It’s a cheap shot to complain about developer tools — and Xcode overall is great! — but something is seriously wrong in Xcode debugging in recent years. Feels like I can reload an entire React Native app’s JavaScript faster than I can view simple variables when stepping through Swift or Objective-C.

Heath Borders

@manton genuine question: what other developer tools have you used as much as Xcode?

deeje

@manton wired or wireless? For me, plugging in is not enough, I have to disable WiFi!

Manton Reece

@heathborders Nothing as much as Xcode. These days the only other tools I use for coding are Nova and Android Studio. Going back decades, I’ve used all the old Mac stuff (THINK Pascal, Symantec C++, CodeWarrior…) and they were relatively zippy.

Manton Reece

@deeje Usually wired. That’s interesting that just having wi-fi enabled may matter. I’ll check that!

Mitch Winn

@manton before I worked full time in Xcode I used to be a C# developer and couldn’t believe how slow Xcode debugging was compared to visual studio.

Patrick McConnell

@manton this presumes the debugger will even show you the variable.
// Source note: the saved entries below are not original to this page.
(* ===== verification/Fifo.v ===== *)
(** * The bounded FIFO

    [channel] and [mailbox] share one data structure, [slots_]/[head_]/[size_], and
    one contract.  The first part models the ring buffer and shows that it holds a
    list.  The second part is the contract: a bounded buffer with a queue of
    waiting senders or receivers, and the laws of its two operations.  The files
    [Channel] and [Mailbox] show that the two classes implement it. *)
From S2P Require Import Prelude.

(** ** The ring buffer *)
Section ring.
Context {T : Type}.
Implicit Types (v : T) (xs : list T).

(** [std::vector<std::optional<T>> slots_; std::size_t head_, size_;] *)
Record ring := Ring { slots : list (option T); head_ : nat; size_ : nat }.
Implicit Types r : ring.

Definition new_ring (capacity : nat) : ring := Ring (replicate capacity None) 0 0.
Definition ring_full r : bool := bool_decide (size_ r = length (slots r)).

(** [slots_[(head_ + size_) % slots_.size()].emplace(value); ++size_;]
    [None]: division by zero or an index out of range. *)
Definition ring_put v r : option ring :=
  if bool_decide (length (slots r) = 0) then None else
    let i := (head_ r + size_ r) mod length (slots r) in
    Some (Ring (<[i := Some v]> (slots r)) (head_ r) (S (size_ r))).

(** [*slots_[head_]], then [reset()], then the head moves on.  [None]: an empty
    optional is read. *)
Definition ring_get r : option (T * ring) :=
  match slots r !! head_ r with
  | Some (Some v) =>
      Some (v, Ring (<[head_ r := None]> (slots r)) ((head_ r + 1) mod length (slots r)) (pred (size_ r)))
  | _ => None
  end.

(** The ring holds [xs]: the [i]-th element is [i] slots after the head, and all
    other slots are disengaged. *)
Definition ring_rep r xs : Prop :=
  length xs = size_ r ∧ size_ r ≤ length (slots r) ∧
  (length (slots r) ≠ 0 → head_ r < length (slots r)) ∧
  ∀ i, i < length (slots r) → slots r !! ((head_ r + i) mod length (slots r)) = Some (xs !! i).

Lemma new_ring_rep n : ring_rep (new_ring n) [].
Proof.
  unfold ring_rep. simpl. rewrite length_replicate. split_and!; [done|lia..|].
  intros i Hi. apply lookup_replicate. split; [done|]. apply Nat.mod_upper_bound. lia.
Qed.

(** Distinct offsets are distinct slots. *)
Lemma mod_offset_inj n h i j : i < n → j < n → (h + i) mod n = (h + j) mod n → i = j.
Proof.
  intros Hi Hj Heq. destruct n as [|n]; [lia|].
  pose proof (Nat.div_mod_eq (h + i) (S n)) as E1. pose proof (Nat.div_mod_eq (h + j) (S n)) as E2.
  rewrite Heq in E1. assert (Hd : (h + i) / S n = (h + j) / S n); [nia|]. nia.
Qed.

Lemma ring_put_rep r xs v :
  ring_rep r xs → size_ r < length (slots r) →
  ∃ r', ring_put v r = Some r' ∧ ring_rep r' (xs ++ [v]) ∧ length (slots r') = length (slots r).
Proof.
  intros (Hlen&Hle&Hhd&Hat) Hlt. unfold ring_put. rewrite bool_decide_false by lia. eexists. split; [done|].
  unfold ring_rep. simpl. rewrite length_insert, length_app. simpl. split; [|done].
  split_and!; [lia|lia|done|]. intros i Hi. destruct (decide (i = size_ r)) as [->|Hne].
  - rewrite list_lookup_insert_eq by (apply Nat.mod_upper_bound; lia). f_equal.
    rewrite lookup_app_r, Hlen, Nat.sub_diag by lia. done.
  - rewrite list_lookup_insert_ne by (intros ?%mod_offset_inj; lia). rewrite Hat by done. f_equal.
    destruct (decide (i < size_ r)); [by rewrite lookup_app_l by lia|].
    rewrite lookup_ge_None_2 by lia. symmetry. apply lookup_ge_None_2. rewrite length_app. simpl. lia.
Qed.

Lemma ring_get_rep r x xs :
  ring_rep r (x :: xs) →
  ∃ r', ring_get r = Some (x, r') ∧ ring_rep r' xs ∧ length (slots r') = length (slots r).
Proof.
  intros (Hlen&Hle&Hhd&Hat). simpl in Hlen. set (n := length (slots r)) in *.
  assert (Hh : slots r !! head_ r = Some (Some x)).
  { specialize (Hat 0 ltac:(lia)). by rewrite Nat.add_0_r, Nat.mod_small in Hat by lia. }
  unfold ring_get. rewrite Hh. fold n. eexists. split; [done|]. unfold ring_rep. simpl. rewrite length_insert.
  fold n. split; [|done]. split_and!; [lia|lia|intros _; apply Nat.mod_upper_bound; lia|].
  intros i Hi. rewrite Nat.Div0.add_mod_idemp_l, <- Nat.add_assoc. destruct (decide (S i = n)) as [Hn|Hn].
  - replace (head_ r + (1 + i)) with (head_ r + 1 * n) by lia. rewrite Nat.Div0.mod_add, Nat.mod_small by lia.
    rewrite list_lookup_insert_eq by lia. f_equal. symmetry. apply lookup_ge_None_2. lia.
  - rewrite list_lookup_insert_ne.
    2:{ intros Heq. assert (E0 : (head_ r + 0) mod n = (head_ r + (1 + i)) mod n).
        { rewrite Nat.add_0_r, Nat.mod_small by lia. exact Heq. }
        apply mod_offset_inj in E0; lia. }
    change (1 + i) with (S i). rewrite Hat by lia. done.
Qed.

Lemma ring_full_spec r xs : ring_rep r xs → ring_full r = bool_decide (length xs = length (slots r)).
Proof. intros (->&_). done. Qed.

(** Index arithmetic stays below twice the capacity, which a [size_t] holds for any
    vector that can be allocated. *)
Lemma ring_index_bound r xs : ring_rep r xs → length (slots r) ≠ 0 →
  head_ r + size_ r < 2 * length (slots r).
Proof. intros (?&?&?&_) ?. lia. Qed.

(** Fill and drain. *)
Fixpoint ring_puts (vs : list T) r : option ring :=
  match vs with [] => Some r | v :: vs' => r' ← ring_put v r; ring_puts vs' r' end.
Fixpoint ring_gets (n : nat) r : option (list T * ring) :=
  match n with
  | O => Some ([], r)
  | S n' => '(v, r') ← ring_get r; '(vs, r'') ← ring_gets n' r'; Some (v :: vs, r'')
  end.
Lemma ring_puts_rep vs r xs :
  ring_rep r xs → length xs + length vs ≤ length (slots r) →
  ∃ r', ring_puts vs r = Some r' ∧ ring_rep r' (xs ++ vs) ∧ length (slots r') = length (slots r).
Proof.
  revert r xs. induction vs as [|v vs IH]; intros r xs Hr Hlen; simpl in *; [exists r; by rewrite app_nil_r|].
  destruct (ring_put_rep r xs v Hr) as (r1&->&Hr1&Hs); [destruct Hr as (<-&_); lia|]. simpl.
  destruct (IH r1 (xs ++ [v]) Hr1) as (r2&->&Hr2&Hs2); [rewrite length_app; simpl; lia|].
  exists r2. rewrite <- app_assoc in Hr2. split_and!; [done..|congruence].
Qed.
Lemma ring_gets_rep r xs ys :
  ring_rep r (xs ++ ys) → ∃ r', ring_gets (length xs) r = Some (xs, r') ∧ ring_rep r' ys.
Proof.
  revert r. induction xs as [|x xs IH]; intros r Hr; simpl in *; [eauto|].
  destruct (ring_get_rep r x _ Hr) as (r1&->&Hr1&_). simpl. destruct (IH r1 Hr1) as (r2&->&?). eauto.
Qed.

(** C40: The slot array is a circular buffer: values stored on top of [xs] while there
    is room come back in order after [xs], wherever the head is and however often the
    indices wrap. *)
Theorem ring_roundtrip r xs vs :
  ring_rep r xs → length xs + length vs ≤ length (slots r) →
  ∃ r1 r2, ring_puts vs r = Some r1 ∧ ring_gets (length xs + length vs) r1 = Some (xs ++ vs, r2) ∧ ring_rep r2 [].
Proof.
  intros Hr Hlen. destruct (ring_puts_rep vs r xs Hr Hlen) as (r1&H1&Hr1&_). exists r1.
  rewrite <- (app_nil_r (xs ++ vs)) in Hr1. destruct (ring_gets_rep r1 _ _ Hr1) as (r2&H2&?).
  rewrite length_app in H2. eauto.
Qed.
End ring.
Arguments ring : clear implicits.

(** ** The contract *)
Section fifo.
Context {T : Type}.

(** A waiter and, for a sender, its payload. *)
Definition waiter : Type := nat * option T.
Record fifo := Fifo { f_cap : nat; f_buf : list T; f_waiters : list waiter; f_closed : bool }.
Implicit Types (s : fifo) (live : nat → bool).

Definition is_sender (x : waiter) : bool := match x.2 with Some _ => true | None => false end.
Definition prune live s : list waiter := drop_while (λ x, negb (live x.1)) (f_waiters s).

(** Try to send [v]: whether it was taken, the receiver to resume with it, and the
    new state. *)
Definition fifo_push live (v : T) s : bool * option nat * fifo :=
  match prune live s with
  | (x, None) :: ws => (true, Some x, Fifo (f_cap s) (f_buf s) ws (f_closed s))
  | ws => if bool_decide (length (f_buf s) = f_cap s)
          then (false, None, Fifo (f_cap s) (f_buf s) ws (f_closed s))
          else (true, None, Fifo (f_cap s) (f_buf s ++ [v]) ws (f_closed s))
  end.

(** Try to receive: the value, the sender to resume, and the new state. *)
Definition fifo_pop live s : option T * option nat * fifo :=
  match f_buf s, prune live s with
  | v :: buf, (x, Some u) :: ws => (Some v, Some x, Fifo (f_cap s) (buf ++ [u]) ws (f_closed s))
  | v :: buf, ws => (Some v, None, Fifo (f_cap s) buf ws (f_closed s))
  | [], (x, Some u) :: ws => (Some u, Some x, Fifo (f_cap s) [] ws (f_closed s))
  | [], ws => (None, None, Fifo (f_cap s) [] ws (f_closed s))
  end.

Lemma fifo_pop_alt live s :
  fifo_pop live s =
  match prune live s with
  | (x, Some u) :: ws =>
      match f_buf s with
      | v :: buf => (Some v, Some x, Fifo (f_cap s) (buf ++ [u]) ws (f_closed s))
      | [] => (Some u, Some x, Fifo (f_cap s) [] ws (f_closed s))
      end
  | ws => (head (f_buf s), None, Fifo (f_cap s) (tail (f_buf s)) ws (f_closed s))
  end.
Proof. unfold fifo_pop. by destruct (f_buf s), (prune live s) as [|[? []] ?]. Qed.

(** Block: append a waiter. *)
Definition fifo_wait (x : waiter) s : fifo := Fifo (f_cap s) (f_buf s) (f_waiters s ++ [x]) (f_closed s).
(** A whole send: whether [x] suspends, the receiver resumed with the value, and the
    new state.  A whole receive: the value, whether [x] suspends, and the new state. *)
Definition fifo_send live x (v : T) s : bool * option nat * fifo :=
  if f_closed s then (false, None, s) else
    match fifo_push live v s with
    | (true, rx, s') => (false, rx, s')
    | (false, _, s') => (true, None, fifo_wait (x, Some v) s')
    end.
Definition fifo_recv live x s : option T * bool * fifo :=
  match fifo_pop live s with
  | (Some v, _, s') => (Some v, false, s')
  | (None, _, s') => if f_closed s then (None, false, s') else (None, true, fifo_wait (x, None) s')
  end.
Definition fifo_close s : fifo := Fifo (f_cap s) (f_buf s) [] true.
So many times it just says nope

Tom #8215 Boston Marathon

@manton bring back CodeWarrior!

Havn.blog (Erlend)

If you want “zippy”, I’d take a look at Zed! 🙂

(It’s just a text editor, though - I know it’s not the same! But you know, Fast Software, the Best Software. 😎)

Constantin Jacob

@manton @deeje there is a bug in Xcode in which it will use the wireless connection even if you're plugged into USB.
Disable WiFi on your phone, build & run to the device and things will be speedy again

Jason Molenda

@manton If you'd like to pursue a feedback report with apple, I'd enable packet logging between the mac & device by putting `log enable -T -f /tmp/log.txt gdb-remote packets` in `~/.lldbinit`, start debugging, step once or twice, then in Xcode debug console do `swift-healthcheck`, attach /tmp/log.txt and the records from swift-healthcheck to the feedback report. That's a good first cut for measuring where the time might be spent.

Jason Molenda

@manton The first time the debugger does something - an expression, looking at the locals in a stack frame - there may be startup work being done, so it's important to distinguish between the first and second time something is done in a debug session. Not that a slow first-time is acceptable, but it points to a problem of a different nature than slow-every-time.

Jason Molenda

@manton idk anything about comm layer but if you do find that a hardwired device is slow, then you disable wifi and it becomes faster, I don't think that's expected and it would be valuable feedback. That packet log with timestamps would make it easy to see the difference in comm times, even if the channel used is opaque at this layer.

Jason Molenda

@manton the feedback may come back asking for more specific details / logs, but that's a good first cut towards understanding what type of issue this might be.